= Anita Studer =

Swiss accountant (1944–2025)

Anita Studer (February 26, 1944 — September 15, 2025) was a Swiss-born accountant, ornithologist, conservationist and ecologist.

From 1980 onwards, Studer was actively engaged in saving a forest in northeastern Brazil. She was born in Brienz; at the age of 12, she moved with her family to Geneva. She first visited Brazil in 1976 to observe its rich variety of birds. On her return, she pursued a master's degree in ornithology at Nancy-Université. Five years later, in Brazil, she first saw a rare blackbird Forbes's blackbird (Curaeus forbesi), known locally as "anumará", in the Pedra Talhada forest in the state of Alagoas. Her academic supervisor told her that the bird was a good subject for study but that the forest, the bird's habitat, would be gone in nine to ten years. The forest was being cleared to allow the raising of cattle and planting of sugar cane. Instead of studying the bird, Studer decided to save the forest.

==Life==
Her lobbying efforts resulted in 4,500 hectares of the Pedra Talhada forest being declared a federal reserve. Studer initiated the planting of new trees - over 800 hectares; to ensure biodiversity, the trees planted include a number of indigenous species. She also involved local children in these projects. For raising funds, Studer established the Nordesta Association in Switzerland which also has provided funding for new schools in the local villages. She also helped develop businesses to improve the local economy. Studer herself makes a living by working as an accountant in Geneva.

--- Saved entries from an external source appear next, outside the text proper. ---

(** A container's encoding is its header byte followed by its elements'. *)
Lemma encode_elements {A} (f : A -> bytes -> outcome OpackError bytes) (l : list A) out bs :
  (forall a out, f a out = (out ++.) <$> f a []) ->
  foldM f l out = Ok bs ->
  exists bss, Forall2 (fun a e => f a [] = Ok e) l bss /\ bs = out ++ concat bss.
Proof.
  intros Hf. revert out. induction l as [|a l IH]; intros out H; simpl in *.
  - injection H as <-. exists []. by rewrite app_nil_r.
  - rewrite (Hf a out) in H. destruct (f a []) as [e| | | |] eqn:Ea; simpl in H; try done.
    destruct (IH _ H) as (bss & Hb & ->). exists (e :: bss).
    split; [by constructor|]. simpl. by rewrite app_assoc.
Qed.

Lemma encode_array_inv arr bs :
  encode (Array arr) = Ok bs ->
  len arr <= 15 /\ exists bss, Forall2 (fun v e => encode v = Ok e) arr bss /\
    bs = bZ (Z.lor 0xD0 (len arr)) :: concat bss.
Proof.
  unfold encode. cbn [encode_value]. split_if; [done|]. intros H.
  split; [lia|]. apply (encode_elements _ _ _ _ encode_value_app H).
Qed.

Lemma encode_dict_inv pairs bs :
  encode (Dict pairs) = Ok bs ->
  len pairs <= 15 /\ exists bss,
    Forall2 (fun kv e => exists ek ev, encode kv.1 = Ok ek /\ encode kv.2 = Ok ev /\ e = ek ++ ev)
      pairs bss /\
    bs = bZ (Z.lor 0xE0 (len pairs)) :: concat bss.
Proof.
  unfold encode. cbn [encode_value]. split_if; [done|]. intros H.
  split; [lia|].
  apply encode_elements in H as (bss & Hb & ->).
  - exists bss. split; [|done]. eapply Forall2_impl; [exact Hb|]. intros [k v] e He. simpl in *.
    destruct (encode_value k []) as [ek| | | |]; simpl in He; try done.
    rewrite encode_value_app in He. destruct (encode_value v []) as [ev| | | |]; try done.
    injection He as <-. eauto.
  - intros [k v] out'. rewrite (encode_value_app k out').
    destruct (encode_value k []) as [ek| | | |]; simpl; try done.
    rewrite (encode_value_app v (out' ++ ek)), (encode_value_app v ek).
    destruct (encode_value v []); simpl; try done. by rewrite app_assoc.
Qed.

(** [parses f buf e ok a bs]: wherever [bs] stands in [buf], [f] reads [a] off
    it, or stops with [e] when [a] is not [ok]. *)
Definition parses {A} (f : nat -> outcome OpackError (A * nat)) (buf : bytes) (e : OpackError)
  (ok : bool) (a : A) (bs : bytes) : Prop :=
  forall pre rest, buf = pre ++ bs ++ rest ->
    f (length pre) = if ok then Ok (a, (length pre + length bs)%nat) else Err e.

Lemma decode_n_parses {A} f buf e (ok : A -> bool) l bss :
  Forall2 (fun a bs => parses f buf e (ok a) a bs) l bss ->
  parses (decode_n f (length l)) buf e (forallb ok l) l (concat bss).
Proof.
  induction 1 as [|a bs l bss Ha _ IH]; intros pre rest Hbuf; simpl in *.
  - by rewrite Nat.add_0_r.
  - rewrite (Ha pre (concat bss ++ rest)) by (by rewrite Hbuf, <- app_assoc).
    destruct (ok a); simpl; [|done].
    rewrite <- length_app, (IH (pre ++ bs) rest) by (by rewrite Hbuf, <- !app_assoc).
    destruct (forallb ok l); simpl; [|done]. do 2 f_equal. rewrite !length_app. lia.
Qed.

Lemma decode_pair_parses f buf e oka okb a b bsa bsb :
  parses f buf e oka a bsa -> parses f buf e okb b bsb ->
  parses (decode_pair f) buf e (oka && okb) (a, b) (bsa ++ bsb).
Proof.
  intros Ha Hb pre rest Hbuf. unfold decode_pair.
  rewrite (Ha pre (bsb ++ rest)) by (by rewrite Hbuf, <- !app_assoc).
  destruct oka; simpl; [|done].
  rewrite <- length_app, (Hb (pre ++ bsa) rest) by (by rewrite Hbuf, <- !app_assoc).
  destruct okb; simpl; [|done]. do 2 f_equal. rewrite !length_app. lia.
Qed.

(** ** Round trip *)

Lemma index_app {E} (pre rest : bytes) b : index (E := E) (pre ++ b :: rest) (length pre) = Ok b.
Proof. unfold index. by rewrite list_lookup_middle. Qed.

Lemma index_app_2 {E} (pre rest : bytes) a b :
  index (E := E) (pre ++ a :: b :: rest) (length pre + 1) = Ok b.
Proof.
  rewrite cons_middle, app_assoc. replace (length pre + 1)%nat with (length (pre ++ [a])).
  - apply index_app.
  - rewrite length_app. simpl. lia.
Qed.

(** Evaluating [decode_body] at an encoding: the tag is read, then a slice. *)
Lemma slice_after {E} (buf pre hd bs rest : bytes) a b :
  buf = pre ++ hd ++ bs ++ rest -> a = (length pre + length hd)%nat -> b = (a + length bs)%nat ->
  slice (E := E) buf a b = Ok bs.
Proof.
  intros -> -> ->. rewrite app_assoc, <- length_app. apply slice_app.
Qed.

Ltac at_slice pre hd bs rest :=
  rewrite (slice_after _ pre hd bs rest);
  [ |simpl; rewrite <- ?app_assoc; reflexivity
    |simpl; rewrite ?length_le_bytes; lia|rewrite ?length_le_bytes; unfold len in *; lia];
  simpl.

Ltac at_tag :=
  intros pre rest ->; unfold decode_body; simpl;
  rewrite (proj2 (Nat.leb_gt _ _)) by (rewrite !length_app; simpl; lia);
  rewrite index_app; cbn [mbind outcome_bind]; rewrite Zb_bZ; rewrite Z.mod_small by lia;
  unfold in_range; repeat (rewrite ?length_app, ?length_le_bytes; cbn [length]).

Lemma decode_body_int rec buf e n :
  in_i 64 n -> parses (decode_body rec buf) buf e true (Int n) (encode_int n []).
Proof.
  intros Hn. unfold encode_int, in_i in *. split_ifs; at_tag; split_ifs; simpl.
  - do 3 f_equal; lia.
  - at_slice pre [bZ 0x30] (le_bytes 1 n) rest.
    by rewrite (signed_le_Z_le_bytes 1 8) by (done || unfold in_i; lia).
  - at_slice pre [bZ 0x31] (le_bytes 2 n) rest.
    by rewrite (signed_le_Z_le_bytes 2 16) by (done || unfold in_i; lia).
  - at_slice pre [bZ 0x33] (le_bytes 8 n) rest.
    by rewrite (signed_le_Z_le_bytes 8 64) by (done || unfold in_i; lia).
Qed.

Her initiatives in Brazil were the subject of a 1996 documentary "Mother Forest and the Street Children", written and produced by David Martinez of Dreamtime Productions and seen on the Discovery Channel.

Studer received a Rolex Award for Enterprise in 1990 for her environmental work.

A species of frog, Dendropsophus studerae, was named in her honour, as well as the lichen species Astrothelium studerae.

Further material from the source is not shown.